Data:
(** X4. A wiki link [[[t]]] without a bar is normalized to [t] as it
    stands, blanks inside the brackets included, and has no alias. *)
Theorem normalize_plain_link (t : string) :
  has_char "|"%char t = false ->
  _normalize_link_text (bracketed t) = (t, None).
Proof.
  intro H. now rewrite normalize_bracketed, split_once_absent.
Qed.

Lemma normalize_plain_link_witness :
  has_char "|"%char " target doc " = false /\
  _normalize_link_text "[[ target doc ]]" = (" target doc ", None).
Proof.
  split; [reflexivity|].
  exact (normalize_plain_link " target doc " eq_refl).
Defined.

(** X5. An aliased wiki link [[[actual|alias]]] is cut at its first bar:
    the target is [actual] and the alias everything after that bar, each
    without the blanks around it. *)
Theorem normalize_aliased_link (actual alias : string) :
  has_char "|"%char actual = false ->
  _normalize_link_text (bracketed (actual ++ String "|" alias))
  = (strip actual, Some (strip alias)).
Proof.
  intro H. now rewrite normalize_bracketed, split_once_first.
Qed.

Lemma normalize_aliased_link_witness :
  has_char "|"%char "specs/search " = false /\
  _normalize_link_text "[[specs/search | the search | spec]]"
  = ("specs/search", Some "the search | spec").
Proof.
  split; [reflexivity|].
  exact (normalize_aliased_link "specs/search " " the search | spec" eq_refl).
Defined.

Section Resolve.

Variable Entity : Type.
Variable get_by_permalink : string -> option Entity.
Variable get_by_title : string -> option Entity.
Variable search : string -> list SearchResult.

Local Abbreviation resolve_link :=
  (resolve_link Entity get_by_permalink get_by_title search).

(** [resolve_link] reads the normalized target of the link text only. *)
Lemma resolve_link_target (a b : string) :
  fst (_normalize_link_text a) = fst (_normalize_link_text b) ->
  resolve_link a = resolve_link b.
Proof.
  unfold LinkResolver.resolve_link.
  destruct (_normalize_link_text a) as [ta aa].
  destruct (_normalize_link_text b) as [tb ab].
  simpl. now intros ->.
Qed.

(** X6. The alias of a wiki link plays no part in its resolution: two
    links with the same target before the first bar resolve alike, whatever
    repository and search service are behind the resolver. *)
Theorem resolve_link_ignores_alias (actual alias1 alias2 : string) :
  has_char "|"%char actual = false ->
  resolve_link (bracketed (actual ++ String "|" alias1))
  = resolve_link (bracketed (actual ++ String "|" alias2)).
Proof.
  intro H. apply resolve_link_target.
  now rewrite !normalize_aliased_link.
Qed.

(** X7. The brackets of a wiki link are optional: for a text that is
    already normal, [[[t]]] resolves as [t] does. *)
Theorem resolve_link_brackets_optional (t : string) :
  has_char "|"%char t = false ->
  fst (_normalize_link_text t) = t ->
  resolve_link (bracketed t) = resolve_link t.
Proof.
  intros Hbar Hnormal. apply resolve_link_target.
  now rewrite normalize_plain_link, Hnormal.
Qed.
Lemma find_row_in u rows r : find_row u rows = Some r -> In r rows.
Proof.
  induction rows as [|x rest IH]; simpl; [discriminate|].
  destruct (N.eqb (row_id x) u); [intro H; injection H as <-; left; reflexivity|].
  intro H. right. apply IH. exact H.
Qed.

Lemma find_row_id u rows r : find_row u rows = Some r -> row_id r = u.
Proof.
  induction rows as [|x rest IH]; simpl; [discriminate|].
  destruct (N.eqb (row_id x) u) eqn:E; [intro H; injection H as <-; apply N.eqb_eq; exact E|].
  exact IH.
Qed.

Lemma find_row_map (f : task_row -> task_row) u rows :
  (forall x, row_id (f x) = row_id x) ->
  find_row u (map f rows) = option_map f (find_row u rows).
Proof.
  intro Hf. induction rows as [|x rest IH]; simpl; [reflexivity|].
  rewrite Hf. destruct (N.eqb (row_id x) u); [reflexivity | exact IH].
Qed.

Lemma tame_ret {A} (a : A) : Tame (ret a).
Proof. intro s. apply rel_refl. Qed.

Lemma tame_raise {A} (e : exn) : Tame (@raise A e).
Proof. intro s. apply rel_refl. Qed.

Lemma tame_bind {A B} (m : M A) (k : A -> M B) :
  Tame m -> (forall a, Tame (k a)) -> Tame (bind m k).
Proof.
  intros Hm Hk s. unfold bind. specialize (Hm s).
  destruct (m s) as [[a|e] s1]; simpl in *; [|exact Hm].
  eapply rel_trans; [exact Hm | apply Hk].
Qed.

Lemma tame_read {A} (f : storage -> outcome A) : Tame (fun s => (f s, s)).
Proof. intro s. apply rel_refl. Qed.

Lemma tame_round_trip {A} ev (k : M A) : Tame k -> Tame (round_trip ev k).
Proof.
  intros Hk s. unfold round_trip. simpl.
  destruct (faults s) as [|f fs].
  - eapply rel_trans; [|apply Hk]. apply rel_same; reflexivity.
  - apply rel_same; reflexivity.
Qed.

(** Invariant of [with_retry]: [P] after every failed attempt, [Q] after
    the successful one. *)
Lemma with_retry_inv {A} (m : M A) (P : storage -> Prop) (Q : A -> storage -> Prop) s :
  P s ->
  (forall s1, P s1 -> match m s1 with
                      | (Ok a, s2) => Q a s2
                      | (Raise _, s2) => P s2
                      end) ->
  match with_retry m s with
  | (Ok a, s2) => Q a s2
  | (Raise _, s2) => P s2
  end.
Proof.
  intros Hs Hm. unfold with_retry, Retry.execute_with_retry.
  pose proof (retry_loop_inv Retry.storage_policy m P Q Hm
                (Retry.max_attempts Retry.storage_policy) 1 s Hs) as H.
  destruct (Retry.run_outcome _); exact H.
Qed.

Lemma tame_with_retry {A} (m : M A) : Tame m -> Tame (with_retry m).
Proof.
  intros Hm s.
  pose proof (with_retry_inv m (Rel s) (fun _ => Rel s) s (rel_refl s)) as H.
  assert (H' : forall s1, Rel s s1 -> match m s1 with
                                      | (Ok _, s2) => Rel s s2
                                      | (Raise _, s2) => Rel s s2
                                      end).
  { intros s1 H1. specialize (Hm s1).
    destruct (m s1) as [[a|e] s2]; eapply rel_trans; eauto. }
  specialize (H H'). destruct (with_retry m s) as [[a|e] s2]; exact H.
Qed.

Lemma tame_type_guard name v : Tame (type_guard name v).
Proof. destruct v; [apply tame_ret | apply tame_raise | apply tame_raise | apply tame_raise]. Qed.

Lemma tame_ensure_connected : Tame _ensure_connected.
Proof.
  intro s. unfold _ensure_connected.
  destruct (_engine s), (_session_factory s); apply rel_refl.
Qed.

Lemma tame_insert (row : task_row) cs n s :
  row_state_timestamp row = clock s ->
  Rel s (set_tables (row :: tasks s) cs n s).
Proof.
  intros Hts Hb. split; [reflexivity|]. split.
  - intros x [<-|Hx]; simpl; [lia | apply Hb; exact Hx].
  - intros u ts H. unfold ts_of in *. simpl.
    destruct (N.eqb (row_id row) u).
    + exists (clock s). split; [simpl; congruence|].
      destruct (find_row u (tasks s)) as [x|] eqn:E; [|discriminate].
      injection H as <-. apply Hb. eapply find_row_in. exact E.
    + exists ts. split; [exact H | lia].
Qed.
(** * Positioning and interaction engine of the social/discord message chart plugins

    Shallow embedding of
    - [discord-message/positioning/*] and [social-message/positioning/*]
      (fixed and draggable positioning strategies),
    - [DiscordMessagePrimitive] (hit test, hover, click, drag state machine,
      mode switch, detachment),
    - [MessagesState], [AnimationScheduler], [calculateCardHeight],
    - the pane views that build the per-frame renderer data.

    Pixel coordinates and prices are modelled as [Z]; the host (chart and
    series coordinate conversion, bounding rectangle of the chart element)
    is a record of functions.  A drag threshold test
    [Math.sqrt(dx*dx + dy*dy) < 5] is written as [dx*dx + dy*dy < 25],
    which is the same test since the square root is monotone and
    [sqrt 25 = 5]. *)

From Stdlib Require Import ZArith Lia.
From stdpp Require Import base gmap strings list.

Open Scope Z_scope.

(** ** Data model ([discord-message/options.ts]) *)

Definition Time := Z.

Record DiscordMessage := {
  id : string;
  time : Time;
  price : Z;
  username : string;
  message : string;
  timestamp : string;
  discordUrl : string;
  avatarUrl : option string;
  usernameColor : option string;
}.

Inductive PositioningMode := Mfixed | Mdraggable.

Definition PositioningMode_eqb (a b : PositioningMode) : bool :=
  match a, b with
  | Mfixed, Mfixed | Mdraggable, Mdraggable => true
  | _, _ => false
  end.

Record DiscordMessageOptions := {
  positioningMode : PositioningMode;
  cardBackgroundColor : string;
  cardBorderColor : string;
  cardBorderRadius : Z;
  usernameColorOpt : string;  (** option [usernameColor], renamed: the
                                  message record has a field of that name *)
  usernameFont : string;
  messageColor : string;
  messageFont : string;
  timestampColor : string;
  timestampFont : string;
  cardWidth : Z;
  cardPadding : Z;
  lineHeight : Z;
  showDiscordLogo : bool;
  showAvatar : bool;
  hoverBackgroundColor : string;
  cursorOnHover : string;
}.

Definition defaultOptions : DiscordMessageOptions := {|
  positioningMode := Mfixed;
  cardBackgroundColor := "#36393f";
  cardBorderColor := "#202225";
  cardBorderRadius := 8;
  usernameColorOpt := "#ffffff";
  usernameFont := "bold 14px sans-serif";
  messageColor := "#dcddde";
  messageFont := "12px sans-serif";
  timestampColor := "#72767d";
  timestampFont := "10px sans-serif";
  cardWidth := 280;
  cardPadding := 12;
  lineHeight := 18;
  showDiscordLogo := true;
  showAvatar := false;
  hoverBackgroundColor := "#2f3136";
  cursorOnHover := "pointer";
|}.

(** [utils/layout.ts]: [calculateCardHeight]. *)
Definition calculateCardHeight (o : DiscordMessageOptions) : Z :=
  cardPadding o * 2 + lineHeight o * 3.

(** ** Host: coordinate conversion of the chart and the series *)

Record Host := {
  timeToCoordinate : Time -> option Z;
  priceToCoordinate : Z -> option Z;
  coordinateToTime : Z -> option Time;
  coordinateToPrice : Z -> option Z;
  rectLeft : Z;   (** [chartElement().getBoundingClientRect().left] *)
  rectTop : Z;
}.

(** [AnchorPoint] = [{x: Coordinate | null; y: Coordinate | null}]. *)
Definition AnchorPoint := (option Z * option Z)%type.

(** [MouseEventData] passed to the strategies: [{x, y, event}]; the
    strategies never read [event]. *)
Definition MouseEventData := (Z * Z)%type.

(** ** Fixed positioning strategy ([FixedPositioningStrategy]) *)

Definition fixed_resolveAnchor (h : Host) (m : DiscordMessage) : AnchorPoint :=
  (timeToCoordinate h (time m), priceToCoordinate h (price m)).

(** ** Draggable [resolveAnchor], textually identical in
    [discord-message] and [social-message]. *)

Abbreviation PixelOffsets := (gmap string (Z * Z)).
Lemma initial_table_inv : table_inv initial_world.
Proof.
  split; [reflexivity|]. split.
  - intros i j pid Hi Hj Hp. unfold initial_world, initial_shell in Hi.
    cbn [w_shell background_processes] in Hi.
    apply lookup_replicate in Hi as [-> _]. done.
  - intros pid Hin Hp. unfold initial_world, initial_shell in Hin.
    cbn [w_shell background_processes] in Hin.
    apply elem_of_replicate in Hin as [-> _]. done.
Qed.

Lemma run_inv w tr w' : run w tr w' → table_inv w → table_inv w'.
Proof. induction 1; eauto using step_inv. Qed.

(** ** The background job reaper *)

Lemma child_answers_wait tr ch pid options ret :
  Kern.child_answers_ok tr ch → EvWaitpid pid options ret ∈ tr → 0 < ret → ret = pid.
Proof.
  revert ch. induction tr as [|e tr IH]; intros ch; simpl.
  - by intros _ ?%elem_of_nil.
  - intros [He Hok] [Heq|Hin]%elem_of_cons Hret.
    + subst e. by destruct (He Hret).
    + by eapply IH.
Qed.

Lemma slot_events_wait k i pid p options ret :
  EvWaitpid p options ret ∈ slot_events k i pid →
  p = pid ∧ options = Sys.WNOHANG ∧ ret = (k_poll k i pid).1 ∧ pid ≠ 0.
Proof.
  unfold slot_events. destruct (pid =? 0) eqn:Hp; [by intros ?%elem_of_nil|].
  apply Z.eqb_neq in Hp.
  intros [[= -> -> ->]|Hin]%elem_of_cons; [done|].
  repeat match goal with
         | H : _ ∈ (if ?b then _ else _) |- _ => destruct b
         end;
    repeat (apply elem_of_cons in Hin as [Hin|Hin]; [discriminate|]);
    by apply elem_of_nil in Hin.
Qed.
(** * The mcp.so exporter: extraction and deduplication of server records

    A shallow embedding of [scripts/export-mcp-so.py].  Python values are
    an inductive type, Python exceptions are the [Raise] outcome of a
    small error monad, dictionaries are finite maps with string keys and
    the [seen] set of the deduplication loop is a finite set of hashed
    keys. *)

From Stdlib Require Import ZArith Lia Ascii String.
From stdpp Require Import gmap strings list fin_maps.

Set Warnings "-register-all,-clear-no-such-hyp".

(** ** Python values and exceptions *)

(** The values that [json.loads] builds, which are also the values the
    anchor loop stores in a record.  Numbers are the integers; a JSON
    number with a fraction or an exponent (a Python [float]) is outside
    the model. *)
Inductive pyval : Type :=
| PNone
| PBool (b : bool)
| PInt (z : Z)
| PStr (s : string)
| PList (l : list pyval)
| PDict (d : gmap string pyval).

Inductive exn : Type :=
| AttributeError
| TypeError
| KeyError
| ValueError
| OSError
| KeyboardInterrupt
| WebDriverException.

Inductive result (A : Type) : Type :=
| Ok (a : A)
| Raise (e : exn).
Arguments Ok {A} a.
Arguments Raise {A} e.

#[global] Instance result_ret : MRet result := fun A a => Ok a.
#[global] Instance result_bind : MBind result :=
  fun A B f m => match m with Ok a => f a | Raise e => Raise e end.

How to complete this task:
Scan the material above for the string "timestampFont" and report each line where you find it.

Reply to the task:
  timestampFont : string;
  timestampFont := "10px sans-serif";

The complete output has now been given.